Financing income includes interest receivable on funds invested. Interest income and interest payable are recognised in the statement of comprehensive income as they accrue, using the effective interest method.

 

2.4.11.   Costs relating to IPO

 

Items which are material because of their size or nature and which are non-recurring are highlighted separately on the face of the consolidated statement of comprehensive income.  The separate reporting of exceptional items helps provide a better picture of the Group's underlying performance.  Items which have been included within this category are the costs relating to the Company's IPO on AIM in May 2021. The costs specifically related to the issue of new shares have been set against share premium. Other IPO costs which related to listing both new and existing shares were allocated on a 50/50 basis between exceptional P&L costs and share premium.

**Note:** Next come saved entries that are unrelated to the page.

(** One turn of a drain, and whether it goes on: [read] is what [read] returned
    ([Ok ""] at the end), [retaining] and [stopping] the flags it loads, [sending]
    whether the startup sender is still there and accepts the event. *)
Definition drain_turn (tail_limit : nat) (stderr : bool) (name : string) (retaining stopping : bool)
    (sending : option bool) (read : result io_error string) (s : DrainState) : DrainState * bool :=
  let broken message :=
    (mkDrain (dr_tail s) true (dr_events s)
       (if stopping then dr_callbacks s else dr_callbacks s ++ [message]), false) in
  match read with
  | Ok "" => (s, false)
  | Ok data =>
      if retaining
      then (mkDrain (trim_tail tail_limit (dr_tail s ++ String.list_ascii_of_string data)) (dr_failed s)
              (dr_events s) (dr_callbacks s), true)
      else
        let data := from_utf8_lossy data in
        let event := if stderr then SStderr data else SStdout data in
        match sending with
        | Some false => broken (name +:+ " startup output could not be drained")
        | Some true => (mkDrain (dr_tail s) (dr_failed s) (dr_events s ++ [event]) (dr_callbacks s), true)
        | None => (s, true)
        end
  | Err e => broken (name +:+ " output read failed: " +:+ io_error_message e)
  end.

(** * The supervisor process *)

(** The daemon's end of a supervisor that is starting: the status pipe, the
    specification sent, and whether the control pipe is open. *)
Record StartState := mkStart {
  st_reader : StatusReader;
  st_spec : option SupervisorSpec;
  st_control : bool;
}.

Record start_move := StartMove {
  xm_time : N;
  xm_events : list proc_event;
  xm_reads : list pipe_read;
  xm_cancel : bool;
  xm_fault : option kill_fault;
}.

Definition arrive (reads : list pipe_read) (x : StartState) : StartState :=
  mkStart (mkStatusReader (sr_buffer (st_reader x)) (sr_reads (st_reader x) ++ reads))
    (st_spec x) (st_control x).

Definition start_move_of (v : start_move) : move StartState :=
  mkMove (xm_time v) (xm_events v) (λ _ _ x, (arrive (xm_reads v) x, xm_cancel v)) (xm_fault v).

Section start.
Context `{StatusCodec, AccountDb}.
Context (orc : nat → start_move) (kill_delay : option N).
(** The daemon's identity, the file system, and the process id of the supervisor. *)
Context (daemon : cred) (canonicalize : string → result io_error string) (supervisor_pid : N).

Abbreviation moves := (λ k, start_move_of (orc k)).
Abbreviation io := (eff (Machine StartState)).
Abbreviation instant_now := (instant_now moves kill_delay).
Abbreviation thread_sleep := (thread_sleep moves kill_delay).
Abbreviation is_cancelled := (is_cancelled moves kill_delay).
Abbreviation atomically := (atomically moves kill_delay).
Abbreviation advance := (advance moves kill_delay).
Abbreviation stop_supervisor_process := (stop_supervisor_process moves kill_delay).

Definition poll_status (x : StartState) : StartState * result io_error (option SupervisorStatus) :=
  let '(reader, r) := try_read_status (st_reader x) in
  (mkStart reader (st_spec x) (st_control x), r).

Definition wait_initial_status (name : string) (startup_deadline session_deadline : N) :
    io failure SupervisorStatus := λ m,
  poll (polls (N.min startup_deadline session_deadline - m_now m) POLL_INTERVAL) (λ _ : unit,
    cancelled ← is_cancelled;
    _ ← io_reject cancelled (service_error "service_start_cancelled"
          ("service " +:+ name +:+ " supervisor startup was cancelled"));
    now ← instant_now;
    _ ← io_reject ((startup_deadline <=? now) || (session_deadline <=? now))
          (service_error
             (if session_deadline <=? now then "session_lifetime" else "service_start_timeout")
             ("service " +:+ name +:+ " supervisor did not report its process identity"));
    status ← atomically (λ _, poll_status);
    match status with
    | Ok (Some status) => mret (inr status)
    | Ok None => _ ← thread_sleep POLL_INTERVAL; mret (inl tt)
    | Err e => io_fail (service_error "service_spawn_failed"
                 ("service " +:+ name +:+ " supervisor failed before spawn: " +:+ io_error_message e))
    end) tt m.
(** The modes [stage_entry] rejects are those [plain_entry] does. *)
Lemma mode_check e :
  match ze_unix_mode e with
  | Some mode => (negb (N.land mode o170000 =? 0) && negb (N.land mode o170000 =? o100000))
                 || mode_has mode o111
  | None => false
  end = false →
  ze_is_dir e || ze_is_symlink e = false → plain_entry e = true.
Proof.
  intros Hm [Hd Hl]%orb_false_iff. unfold plain_entry. rewrite Hd, Hl. cbn. destruct (ze_unix_mode e) as [mode|]; [|done].
  apply orb_false_iff in Hm as [Hk ->]. rewrite andb_true_r. revert Hk.
  by destruct (_ =? 0), (_ =? o100000).
Qed.

Lemma staged_file_mono w w' e staged h :
  staged_file w e staged h → w_store w' !! staged = w_store w !! staged →
  staged_file w' e staged h.
Proof. intros [? Hd ? ? ? ?] Hs. split; try done. by rewrite Hs. Qed.

(** Adding a staged entry. *)
Lemma Staged_add es s w w' e staged h :
  Staged es s w →
  ze_name e ∉ sg_seen s → to_ascii_lowercase (ze_name e) ∉ sg_folded s →
  w_store w !! staged = None → (∀ p, p ≠ staged → w_store w' !! p = w_store w !! p) →
  staged_file w' e staged h →
  (up_max_uncompressed_bytes policy < u64_max →
     saturating_add (sg_total s) (ze_size e) ≤ up_max_uncompressed_bytes policy) →
  Staged (es ++ [e])
    {| sg_seen := {[ze_name e]} ∪ sg_seen s;
       sg_folded := {[to_ascii_lowercase (ze_name e)]} ∪ sg_folded s;
       sg_staged := <[ze_name e := (staged, h)]> (sg_staged s);
       sg_total := saturating_add (sg_total s) (ze_size e) |} w'.
Proof.
  intros [Hk Hf Hn Hfo Hnd Hdom Hsz Htot] Hnew Hfnew Hst Hoth Hfile Hmax.
  assert (sg_staged s !! ze_name e = None) as Hnone
    by (apply not_elem_of_dom; by rewrite Hdom).
  split; cbn.
  - intros p f Hp. pose proof (Hk _ _ Hp). rewrite Hoth by congruence. done.
  - intros name. destruct (decide (ze_name e = name)) as [<-|Hne].
    + right. exists e, staged, h. rewrite lookup_insert_eq. split_and!; try done. set_solver.
    + rewrite lookup_insert_ne by done. destruct (Hf name) as [?|(e' & st' & h' & ? & ? & ? & Hfi)];
        [by left|right]. exists e', st', h'. split_and!; try done; [set_solver|].
      eapply staged_file_mono; [done|]. apply Hoth. intros ->.
      pose proof (sf_data _ _ _ _ Hfi) as Hx. by rewrite Hst in Hx.
  - intros name. rewrite elem_of_union, elem_of_singleton, Hn, fmap_app, elem_of_app. set_solver.
  - intros name. rewrite elem_of_union, elem_of_singleton, Hfo, fmap_app, elem_of_app. set_solver.
  - rewrite fmap_app. apply NoDup_app. split_and!; [done| |by apply NoDup_singleton].
    intros x Hx%Hfo. cbn. set_solver.
  - by rewrite dom_insert_L, Hdom.
  - by rewrite map_size_insert_None, Hsz, length_app, Nat.add_comm.
  - intros Hu. specialize (Hmax Hu). destruct (Htot Hu) as [Ht _]. split; [|done].
    assert (declared_sizes (es ++ [e]) = declared_sizes es + ze_size e) as ->.
    { unfold declared_sizes. rewrite fmap_app, foldr_app. cbn. clear.
      induction (ze_size <$> es) as [|x l IH]; cbn; [lia|]. rewrite IH. lia. }
    rewrite <-Ht. unfold saturating_add in *. lia.
Qed.

Lemma stage_entry_spec es s w k oe :
  Staged es s w →
  wp (stage_entry orc euid egid root (declared_files changes) policy s (k, oe)) w (λ w' r,
    match r with
    | Ok s' => ∃ e, oe = Some e ∧ Staged (es ++ [e]) s' w'
    | Err e => ue_rollback_proven e = true
    end).
Proof.
  intros HS. unfold stage_entry. apply wp_bind, wp_lift. destruct oe as [e|]; [|done]. cbn [ok_or].
  apply wp_bind, wp_lift. destruct (_ || _) eqn:Edup; [done|]. cbn [reject_if]. breflect.
  apply wp_bind, wp_lift. destruct (declared_files changes !! ze_name e) as [eh|] eqn:Eh; [|done].
  cbn [ok_or]. apply wp_bind, wp_lift. destruct (ze_is_dir e || _) eqn:Ed; [done|]. cbn [reject_if].
  apply wp_bind. apply (wp_mono _ _ (λ w' r, w' = w ∧
    match r with Ok _ => plain_entry e = true | Err e => ue_rollback_proven e = true end)).
  { destruct (ze_unix_mode e) as [mode|] eqn:Em.
    - apply wp_lift. split; [done|]. destruct (_ || mode_has mode o111) eqn:Eo; [done|]. apply mode_check; [|done].
      by rewrite Em.
    - apply wp_ret. split; [done|]. apply mode_check; [|done]. by rewrite Em. }
  intros ? [[]|?] [-> Hplain]; [|done]. apply wp_bind, wp_lift.
  destruct (_ <? _) eqn:Et; [done|]. cbn [reject_if]. breflect.
  apply wp_bind, wp_map_err, wp_private_any; [done|]. intros _ fs t. fold (staged_path k).
  destruct (w_store w !! staged_path k) eqn:Est; [done|]. cbn [map_err].
  apply wp_bind. eapply wp_mono; [eapply copy_entry_spec; [by apply lookup_insert_eq|done|]|].
  { intros Hu. split; [done|]. destruct (sd_total _ _ _ HS Hu). cbn. unfold len, saturating_add in *. cbn. lia. }
  intros w1 [h|] [Hoth Hr]; [|done]. destruct Hr as (-> & Hdata & Hlen). cbn [w_store] in Hoth.
  apply wp_bind, wp_map_err, wp_private_any; [done|]. intros _ fs1 t1. cbn [map_err].
  apply wp_bind, wp_lift. cbn [String.app]. change ("" +:+ ?x) with x in *.
  case_bool_decide as Hhash; [|done]. cbn [negb reject_if]. apply wp_ret.
  exists e. split; [done|]. eapply Staged_add; try done.
  - intros p Hp. cbn. rewrite Hoth by done. by rewrite lookup_insert_ne.
  - subst eh. split; try done.
    + destruct (w_store w0 !! staged_path k) eqn:E0; [|done].
      pose proof (sd_kept _ _ _ HS _ _ E0). congruence.
    + intros Hu. specialize (Hlen Hu). lia.
Qed.
End stage.

(** * Matching declarations and entries *)

Lemma declared_files_snoc cs c :
  declared_files (cs ++ [c]) =
  match c with File p h => <[p := h]> (declared_files cs) | Delete _ => declared_files cs end.
Proof. unfold declared_files. by rewrite foldl_app. Qed.
(* ===== verification/UpdateConfine.v ===== *)
(** Confinement of updates: whatever other processes do to the workspace while an
    update is applied, symbolic links and moved directories included, nothing
    outside the workspace changes. *)
From Stdlib Require Import Ascii.
From stdpp Require Import base option strings numbers gmap fin_maps pretty list.
From S2P Require Import Prelude Effects RustStr Fs Posix Protocol Sessions Updates.

Local Open Scope N_scope.

Section confine.
(** The inodes outside the workspace. *)
Context (foreign : FileIdentity → Prop).

(** The outside exists, and no entry of a directory inside, its parent link
    apart, leads to a directory outside (a symbolic link may name one, a hard
    link may share a file). *)
Record separate (fs : FS) : Prop := {
  se_exists : ∀ i, foreign i → is_Some (fs !! i);
  se_entries : ∀ d n i a, ¬ foreign d → n ≠ ".." → entry fs d n = Some i → fs !! i = Some a →
    nd_kind a = Directory → ¬ foreign i;
}.

(** A change of the heap that keeps the outside as it is. *)
Definition respects (fs fs' : FS) : Prop :=
  separate fs → separate fs' ∧ ∀ i, foreign i → fs' !! i = fs !! i.

Lemma respects_refl fs : respects fs fs.
Proof. done. Qed.
Lemma respects_trans fs1 fs2 fs3 : respects fs1 fs2 → respects fs2 fs3 → respects fs1 fs3.
Proof.
  intros H1 H2 [H2s H2e]%H1. destruct (H2 H2s) as [? H3]. split; [done|]. intros i Hi.
  by rewrite H3, H2e.
Qed.

Lemma respects_set_entry fs d n o :
  ¬ foreign d →
  (∀ i a, o = Some i → n ≠ ".." → fs !! i = Some a → nd_kind a = Directory → ¬ foreign i) →
  respects fs (set_entry d n o fs).
Proof.
  intros Hd Ho [Hex Hse].
  assert (∀ i, d ≠ i → set_entry d n o fs !! i = fs !! i) as Hne
    by (intros i ?; unfold set_entry; by rewrite lookup_alter_ne).
  split; [split|].
  - intros i Hi. rewrite Hne by (by intros ->). auto.
  - intros d' n' i b Hd' Hn' He Hb Hk.
    assert (∃ a, fs !! i = Some a ∧ nd_kind a = Directory) as (a & Ha & Hka).
    { destruct (decide (d = i)) as [->|]; [|rewrite Hne in Hb by done; eauto]. revert Hb.
      unfold set_entry. rewrite lookup_alter_eq. destruct (fs !! i) as [a|]; [|done].
      intros [= <-]. eauto. }
    rewrite entry_set_entry in He. case_bool_decide as Hdn; [|eauto].
    destruct Hdn as [<- <-]. destruct (fs !! d); [|done]. cbn in He. eauto.
  - intros i Hi. apply Hne. by intros ->.
Qed.

Lemma respects_alter fs j (f : node → node) :
  ¬ foreign j → (∀ a, nd_entries (f a) = nd_entries a ∧ nd_kind (f a) = nd_kind a) →
  respects fs (alter f j fs).
Proof.
  intros Hj Hf [Hex Hse].
  assert (∀ i, foreign i → alter f j fs !! i = fs !! i) as Hne
    by (intros i ?; rewrite lookup_alter_ne; [done|by intros ->]).
  split; [split|done].
  - intros i Hi. rewrite Hne by done. auto.
  - intros d n i b Hd Hn He Hb Hk.
    assert (entry fs d n = Some i) as He'.
    { revert He. unfold entry. destruct (decide (j = d)) as [->|]; [|by rewrite lookup_alter_ne].
      rewrite lookup_alter_eq. destruct (fs !! d) as [a|]; cbn; [|done]. by destruct (Hf a) as [-> _]. }
    destruct (decide (j = i)) as [->|]; [done|]. rewrite lookup_alter_ne in Hb by done. eauto.
Qed.

Lemma respects_new fs j nd :
  fs !! j = None → nd_entries nd = ∅ → nd_kind nd ≠ Directory → respects fs (<[j := nd]> fs).
Proof.
  intros Hj Hnd Hk [Hex Hse].
  assert (∀ i, foreign i → <[j := nd]> fs !! i = fs !! i) as Hne.
  { intros i Hi. apply lookup_insert_ne. intros ->. destruct (Hex i Hi). congruence. }
  split; [split|done].
  - intros i Hi. rewrite Hne by done. auto.
  - intros d n i b Hd Hn He Hb Hkb. destruct (decide (j = i)) as [->|].
    + rewrite lookup_insert_eq in Hb. congruence.
    + rewrite lookup_insert_ne in Hb by done. revert He. unfold entry.
      destruct (decide (j = d)) as [->|].
      * rewrite lookup_insert_eq. cbn. by rewrite Hnd, lookup_empty.
      * rewrite lookup_insert_ne by done. intros He. eapply (Hse d n); done.
Qed.

Context (orc : nat → answer) (euid egid : N) `{Sha256}.
(** The other processes cannot write outside the workspace either. *)
Context (Henv : ∀ k fs, respects fs (an_env (orc k) fs)).
Context (resolve : string → option FileIdentity).

(** [m] keeps the outside as it is, and what it returns satisfies [R]. *)
Definition confined {E A} (m : io E A) (R : A → Prop) : Prop :=
  ∀ w, separate (w_fs w) →
    (separate (w_fs (m w).1) ∧ ∀ i, foreign i → w_fs (m w).1 !! i = w_fs w !! i) ∧
    ∀ a, (m w).2 = Ok a → R a.

Lemma confined_bind {E A B} (m : io E A) (k : A → io E B) R R' :
  confined m R → (∀ a, R a → confined (k a) R') → confined (m ≫= k) R'.
Proof.
  intros Hm Hk w Hw. destruct (Hm w Hw) as [[Hs He] Hr]. unfold mbind, eff_bind.
  destruct (m w) as [w1 [a|e]]; cbn in *; [|done].
  destruct (Hk a (Hr a eq_refl) w1 Hs) as [[Hs' He'] Hr']. split; [split; [done|]|done].
  intros i Hi. by rewrite He', He.
Qed.

Lemma confined_ret {E A} (a : A) (R : A → Prop) : R a → confined (E := E) (mret a) R.
Proof. intros ? w ?. cbn. naive_solver. Qed.
Lemma confined_fail {E A} (e : E) (R : A → Prop) : confined (io_fail e) R.
Proof. intros w ?. done. Qed.
Lemma confined_lift {E A} (r : result E A) (R : A → Prop) :
  (∀ a, r = Ok a → R a) → confined (io_lift r) R.
Proof. intros ? w ?. done. Qed.
Lemma confined_map_err {E F A} (f : E → F) (m : io E A) R :
  confined m R → confined (io_map_err f m) R.
Proof.
  intros Hm w Hw. specialize (Hm w Hw). unfold io_map_err. destruct (m w) as [w1 [a|e]]; cbn in *;
    destruct Hm as [? Hr]; (split; [done|]); intros a' [=]. subst. by apply Hr.
Qed.
Lemma confined_try {E F A} (m : io E A) R :
  confined m R → confined (io_try (F := F) m) (λ r, ∀ a, r = Ok a → R a).
Proof.
  intros Hm w Hw. specialize (Hm w Hw). unfold io_try. destruct (m w) as [w1 r]; cbn in *.
  destruct Hm as [? Hr]. split; [done|]. intros a [= <-]. exact Hr.
Qed.

Lemma confined_each {E A} (f : A → io E unit) l :
  (∀ x, x ∈ l → confined (f x) (λ _, True)) → confined (io_each f l) (λ _, True).
Proof.
  induction l as [|x l IH]; intros Hf; [by apply confined_ret|].
  eapply confined_bind; [apply Hf; by left|]. intros _ _. apply IH. intros; apply Hf; by right.
Qed.

Lemma confined_fold {E A S} (f : S → A → io E S) s l :
  (∀ s x, x ∈ l → confined (f s x) (λ _, True)) → confined (io_fold f s l) (λ _, True).
Proof.
  revert s. induction l as [|x l IH]; intros s Hf; [by apply confined_ret|].
  eapply confined_bind; [apply Hf; by left|]. intros s' _. apply IH. intros; apply Hf; by right.
Qed.

Lemma confined_syscall {A} (f : answer → FS → FS * result os_error A) (R : A → Prop) :
  (∀ a fs, separate fs → respects fs (f a fs).1 ∧ ∀ x, (f a fs).2 = Ok x → R x) →
  confined (syscall orc f) R.
Proof.
  intros Hf w Hw. unfold syscall, next_answer.
  destruct (Henv (w_tick w) (w_fs w) Hw) as [Hs He]. destruct (an_fault _); [done|].
  destruct (Hf (orc (w_tick w)) _ Hs) as [Hr Hx]. destruct (Hr Hs) as [Hs' He'].
  destruct (f _ _) as [fs' r]; cbn in *. split; [split; [done|]|done].
  intros i Hi. by rewrite He', He.
Qed.

(** A call that does not touch the shared files. *)
Lemma confined_private {A} (f : answer → gmap string stored → gmap string stored * result os_error A) :
  confined (private_call orc f) (λ _, True).
Proof.
  intros w Hw. unfold private_call, next_answer. pose proof (Henv (w_tick w) (w_fs w) Hw).
  destruct (an_fault _); [done|]. by destruct (f _ _).
Qed.
Lemma confined_uuid {E} : confined (E := E) (draw_uuid orc) (λ _, True).
Proof. intros w Hw. unfold draw_uuid, next_answer. by pose proof (Henv (w_tick w) (w_fs w) Hw). Qed.
Lemma confined_flag {E} : confined (E := E) (flag_is_cancelled orc) (λ _, True).
Proof. intros w Hw. unfold flag_is_cancelled, next_answer. by pose proof (Henv (w_tick w) (w_fs w) Hw). Qed.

Costs relating to the IPO are excluded from the headline profit measures used by the Group and are highlighted separately in the consolidated statement of comprehensive income as management believe that they need to be considered separately to gain an understanding the underlying profitability of the trading businesses.

2.4.12.   Employee Benefits

 

Post-retirement benefits

 

The Group operates a defined contribution plan for its employees. A defined contribution plan is a pension plan under which the Group pays fixed contributions into a separate entity. Once the contributions have been paid the Group has no further payment obligations.

 

The contributions are recognised as an expense in administrative expenses in the Consolidated Statement of Comprehensive Income when they fall due. Amounts not paid are shown in accruals as a liability in the Statement of Financial Position. The assets of the plan are held separately from the Group in independently administered funds.

 

Share-based payments

 

Where share options are awarded to employees, the fair value of the options at the date of grant is charged to profit or loss over the vesting period. Non-market vesting conditions are taken into account by adjusting the number of equity instruments expected to vest at each Statement of Financial Position date so that, ultimately, the cumulative amount recognised over the vesting period is based on the number of options that eventually vest. Market vesting conditions are factored into the fair value of the options granted. The cumulative expense is not adjusted for failure to achieve a market vesting condition.

 

The fair value of the award also takes into account non-vesting conditions. These are either factors beyond the control of either party (such as a target based on an index) or factors which are within the control of one or other of the parties (such as the group keeping the scheme open or the employee maintaining any contributions required by the scheme).

 

Where the terms and conditions of options are modified before they vest, the increase in the fair value of the options, measured immediately before and after the modification, is also charged to profit or loss over the remaining vesting period.

 

Where equity instruments are granted to persons other than employees, profit or loss is charged with the fair value of goods and services received.

 

2.5.   Standards issued but not yet effective

 

The IASB and IFRIC have issued the following relevant standards and interpretations with effective dates as noted below 

 

Standard

Key Requirements

Effective date (for annual periods beginning on or after)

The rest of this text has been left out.